• Task instructions: The lines to copy are those in the records below that hold the word "Fixpoint".

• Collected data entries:
= Beginning of Section =

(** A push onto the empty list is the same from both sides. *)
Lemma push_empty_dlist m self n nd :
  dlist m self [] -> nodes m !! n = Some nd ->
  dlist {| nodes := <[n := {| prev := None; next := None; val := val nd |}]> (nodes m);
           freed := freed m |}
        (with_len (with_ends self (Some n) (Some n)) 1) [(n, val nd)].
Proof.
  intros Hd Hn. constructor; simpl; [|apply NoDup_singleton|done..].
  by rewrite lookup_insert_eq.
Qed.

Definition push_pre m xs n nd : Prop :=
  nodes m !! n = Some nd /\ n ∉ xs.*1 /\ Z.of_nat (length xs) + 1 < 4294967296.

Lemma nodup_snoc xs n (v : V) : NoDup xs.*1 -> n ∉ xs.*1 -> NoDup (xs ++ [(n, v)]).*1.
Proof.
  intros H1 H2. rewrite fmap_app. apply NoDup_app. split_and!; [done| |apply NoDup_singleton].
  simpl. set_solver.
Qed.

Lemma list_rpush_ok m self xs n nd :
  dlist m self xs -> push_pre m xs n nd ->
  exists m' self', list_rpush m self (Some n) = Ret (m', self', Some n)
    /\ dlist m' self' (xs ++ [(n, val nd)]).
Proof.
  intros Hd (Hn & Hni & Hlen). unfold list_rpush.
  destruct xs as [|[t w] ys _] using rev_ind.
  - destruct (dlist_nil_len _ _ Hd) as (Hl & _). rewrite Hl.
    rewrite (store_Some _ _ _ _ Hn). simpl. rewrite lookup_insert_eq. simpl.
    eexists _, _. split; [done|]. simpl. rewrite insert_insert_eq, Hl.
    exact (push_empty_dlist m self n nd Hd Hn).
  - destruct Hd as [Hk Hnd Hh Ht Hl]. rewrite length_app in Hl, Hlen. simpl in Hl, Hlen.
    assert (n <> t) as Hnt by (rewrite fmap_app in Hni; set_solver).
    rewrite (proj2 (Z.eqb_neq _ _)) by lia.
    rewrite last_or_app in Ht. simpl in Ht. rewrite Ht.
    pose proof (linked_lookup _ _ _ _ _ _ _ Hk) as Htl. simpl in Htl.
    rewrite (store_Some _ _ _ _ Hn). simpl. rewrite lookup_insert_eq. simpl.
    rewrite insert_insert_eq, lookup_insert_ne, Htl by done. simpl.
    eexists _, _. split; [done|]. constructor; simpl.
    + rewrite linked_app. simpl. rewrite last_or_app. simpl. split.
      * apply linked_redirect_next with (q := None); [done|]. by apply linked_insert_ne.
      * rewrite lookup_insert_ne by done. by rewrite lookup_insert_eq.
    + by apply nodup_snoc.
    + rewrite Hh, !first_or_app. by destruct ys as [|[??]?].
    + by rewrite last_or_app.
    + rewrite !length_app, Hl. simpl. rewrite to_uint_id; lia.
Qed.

= End of Section =
= Beginning of Section =

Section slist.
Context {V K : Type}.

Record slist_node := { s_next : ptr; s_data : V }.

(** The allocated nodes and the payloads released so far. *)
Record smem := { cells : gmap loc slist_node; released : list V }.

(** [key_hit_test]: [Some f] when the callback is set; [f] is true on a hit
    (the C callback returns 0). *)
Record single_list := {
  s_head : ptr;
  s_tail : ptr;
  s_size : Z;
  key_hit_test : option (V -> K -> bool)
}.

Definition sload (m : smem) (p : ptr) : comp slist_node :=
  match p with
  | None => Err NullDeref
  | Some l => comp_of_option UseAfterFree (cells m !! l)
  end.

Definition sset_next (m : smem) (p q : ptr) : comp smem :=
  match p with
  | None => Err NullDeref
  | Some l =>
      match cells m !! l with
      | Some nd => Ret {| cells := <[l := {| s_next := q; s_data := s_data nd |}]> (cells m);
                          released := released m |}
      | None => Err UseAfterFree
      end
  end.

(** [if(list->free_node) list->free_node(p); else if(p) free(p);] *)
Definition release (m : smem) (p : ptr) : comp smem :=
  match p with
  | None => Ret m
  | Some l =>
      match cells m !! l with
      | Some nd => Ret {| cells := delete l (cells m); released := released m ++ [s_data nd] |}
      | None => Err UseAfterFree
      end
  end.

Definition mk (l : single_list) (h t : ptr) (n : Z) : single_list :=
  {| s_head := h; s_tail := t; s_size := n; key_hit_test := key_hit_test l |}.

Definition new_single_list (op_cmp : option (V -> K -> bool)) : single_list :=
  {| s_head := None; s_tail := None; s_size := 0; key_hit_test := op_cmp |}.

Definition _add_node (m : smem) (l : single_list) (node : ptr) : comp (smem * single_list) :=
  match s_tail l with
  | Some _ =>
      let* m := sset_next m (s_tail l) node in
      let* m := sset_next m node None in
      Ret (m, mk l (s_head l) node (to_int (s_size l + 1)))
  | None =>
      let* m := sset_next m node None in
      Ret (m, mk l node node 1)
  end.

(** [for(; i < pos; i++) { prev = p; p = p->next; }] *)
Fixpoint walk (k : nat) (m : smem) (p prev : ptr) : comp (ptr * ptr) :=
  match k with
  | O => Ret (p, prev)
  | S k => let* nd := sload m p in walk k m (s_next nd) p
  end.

= End of Section =
= Beginning of Section =

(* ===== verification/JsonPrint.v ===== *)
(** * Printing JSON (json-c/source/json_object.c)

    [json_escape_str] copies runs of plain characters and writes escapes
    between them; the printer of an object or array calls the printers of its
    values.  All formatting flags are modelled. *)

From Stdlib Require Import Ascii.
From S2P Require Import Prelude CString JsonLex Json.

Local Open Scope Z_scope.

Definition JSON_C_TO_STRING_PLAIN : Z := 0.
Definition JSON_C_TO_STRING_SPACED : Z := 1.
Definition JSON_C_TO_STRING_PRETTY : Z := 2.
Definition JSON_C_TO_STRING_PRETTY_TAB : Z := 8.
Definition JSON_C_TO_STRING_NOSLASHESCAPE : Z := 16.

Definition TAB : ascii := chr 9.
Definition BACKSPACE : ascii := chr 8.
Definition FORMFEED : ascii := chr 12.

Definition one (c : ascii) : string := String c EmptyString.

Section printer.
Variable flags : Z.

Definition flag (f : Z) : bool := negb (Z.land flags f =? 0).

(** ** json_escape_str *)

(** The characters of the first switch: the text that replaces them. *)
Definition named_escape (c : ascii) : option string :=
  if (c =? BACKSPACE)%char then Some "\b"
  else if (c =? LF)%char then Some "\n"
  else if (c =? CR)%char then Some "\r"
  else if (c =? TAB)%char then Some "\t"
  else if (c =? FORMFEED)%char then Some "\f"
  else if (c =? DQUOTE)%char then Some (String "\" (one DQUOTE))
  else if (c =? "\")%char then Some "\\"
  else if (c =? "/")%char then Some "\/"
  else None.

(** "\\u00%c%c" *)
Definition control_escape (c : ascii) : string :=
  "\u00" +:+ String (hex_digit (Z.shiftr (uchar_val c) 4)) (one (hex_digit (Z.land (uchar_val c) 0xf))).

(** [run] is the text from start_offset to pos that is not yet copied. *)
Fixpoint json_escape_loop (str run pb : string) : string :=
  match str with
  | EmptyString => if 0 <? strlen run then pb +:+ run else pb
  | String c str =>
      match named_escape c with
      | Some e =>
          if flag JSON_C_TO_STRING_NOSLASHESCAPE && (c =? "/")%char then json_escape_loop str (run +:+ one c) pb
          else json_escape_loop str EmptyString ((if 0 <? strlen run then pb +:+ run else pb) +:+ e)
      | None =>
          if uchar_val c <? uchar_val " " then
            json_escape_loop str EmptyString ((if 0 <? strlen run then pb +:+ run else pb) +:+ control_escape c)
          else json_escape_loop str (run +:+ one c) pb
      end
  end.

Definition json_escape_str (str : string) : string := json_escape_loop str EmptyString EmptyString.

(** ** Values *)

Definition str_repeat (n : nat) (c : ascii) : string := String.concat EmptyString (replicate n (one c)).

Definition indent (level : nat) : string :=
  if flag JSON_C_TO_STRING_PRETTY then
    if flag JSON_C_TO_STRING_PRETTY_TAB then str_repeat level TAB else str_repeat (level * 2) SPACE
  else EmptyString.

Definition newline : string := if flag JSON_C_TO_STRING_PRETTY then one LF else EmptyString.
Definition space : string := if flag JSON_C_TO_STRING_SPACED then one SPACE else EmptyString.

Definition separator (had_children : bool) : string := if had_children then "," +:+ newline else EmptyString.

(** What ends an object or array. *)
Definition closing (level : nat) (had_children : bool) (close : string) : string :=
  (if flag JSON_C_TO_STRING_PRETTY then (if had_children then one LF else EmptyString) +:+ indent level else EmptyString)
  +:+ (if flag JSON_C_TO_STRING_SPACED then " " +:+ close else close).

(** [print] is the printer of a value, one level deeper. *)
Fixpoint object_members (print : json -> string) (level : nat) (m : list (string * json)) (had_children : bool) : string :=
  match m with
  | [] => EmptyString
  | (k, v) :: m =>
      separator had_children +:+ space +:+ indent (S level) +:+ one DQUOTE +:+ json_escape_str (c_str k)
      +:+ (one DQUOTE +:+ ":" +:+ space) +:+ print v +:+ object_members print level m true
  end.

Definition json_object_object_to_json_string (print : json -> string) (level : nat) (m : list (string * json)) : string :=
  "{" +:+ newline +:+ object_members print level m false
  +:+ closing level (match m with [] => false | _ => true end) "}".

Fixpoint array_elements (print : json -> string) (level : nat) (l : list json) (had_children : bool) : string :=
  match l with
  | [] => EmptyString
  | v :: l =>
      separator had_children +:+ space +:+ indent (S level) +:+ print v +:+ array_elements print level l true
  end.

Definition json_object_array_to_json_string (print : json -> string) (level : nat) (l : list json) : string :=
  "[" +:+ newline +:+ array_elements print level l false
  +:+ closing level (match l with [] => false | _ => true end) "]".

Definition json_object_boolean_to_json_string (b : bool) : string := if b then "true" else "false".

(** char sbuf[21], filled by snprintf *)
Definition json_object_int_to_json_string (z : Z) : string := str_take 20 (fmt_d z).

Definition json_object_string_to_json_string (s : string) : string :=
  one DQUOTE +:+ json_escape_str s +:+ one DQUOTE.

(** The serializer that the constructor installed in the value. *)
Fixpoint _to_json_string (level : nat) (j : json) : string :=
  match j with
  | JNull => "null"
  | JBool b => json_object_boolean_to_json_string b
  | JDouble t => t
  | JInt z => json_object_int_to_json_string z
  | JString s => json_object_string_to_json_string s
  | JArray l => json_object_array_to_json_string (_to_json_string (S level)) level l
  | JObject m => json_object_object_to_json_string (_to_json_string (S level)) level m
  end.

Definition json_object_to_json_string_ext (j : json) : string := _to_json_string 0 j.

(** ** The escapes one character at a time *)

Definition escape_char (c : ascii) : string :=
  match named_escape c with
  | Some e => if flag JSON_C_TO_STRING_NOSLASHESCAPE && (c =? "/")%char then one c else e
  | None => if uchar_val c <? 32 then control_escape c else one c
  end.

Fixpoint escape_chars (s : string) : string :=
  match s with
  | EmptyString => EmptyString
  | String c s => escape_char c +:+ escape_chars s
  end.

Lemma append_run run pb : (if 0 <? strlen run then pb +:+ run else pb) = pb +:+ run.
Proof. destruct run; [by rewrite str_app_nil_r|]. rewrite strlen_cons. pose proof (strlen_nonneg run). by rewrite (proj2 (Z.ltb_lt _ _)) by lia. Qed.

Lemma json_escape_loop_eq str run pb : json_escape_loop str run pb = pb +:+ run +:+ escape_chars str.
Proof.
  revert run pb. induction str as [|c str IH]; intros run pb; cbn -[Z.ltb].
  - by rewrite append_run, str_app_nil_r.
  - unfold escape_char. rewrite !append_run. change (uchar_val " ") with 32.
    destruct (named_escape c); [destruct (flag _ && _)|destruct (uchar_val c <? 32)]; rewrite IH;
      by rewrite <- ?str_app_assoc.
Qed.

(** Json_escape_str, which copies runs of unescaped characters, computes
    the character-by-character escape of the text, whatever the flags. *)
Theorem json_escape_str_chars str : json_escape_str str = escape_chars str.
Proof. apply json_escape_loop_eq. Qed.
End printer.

= End of Section =

• Task answer:
Fixpoint walk (k : nat) (m : smem) (p prev : ptr) : comp (ptr * ptr) :=
Fixpoint json_escape_loop (str run pb : string) : string :=
Fixpoint object_members (print : json -> string) (level : nat) (m : list (string * json)) (had_children : bool) : string :=
Fixpoint array_elements (print : json -> string) (level : nat) (l : list json) (had_children : bool) : string :=
Fixpoint _to_json_string (level : nat) (j : json) : string :=
Fixpoint escape_chars (s : string) : string :=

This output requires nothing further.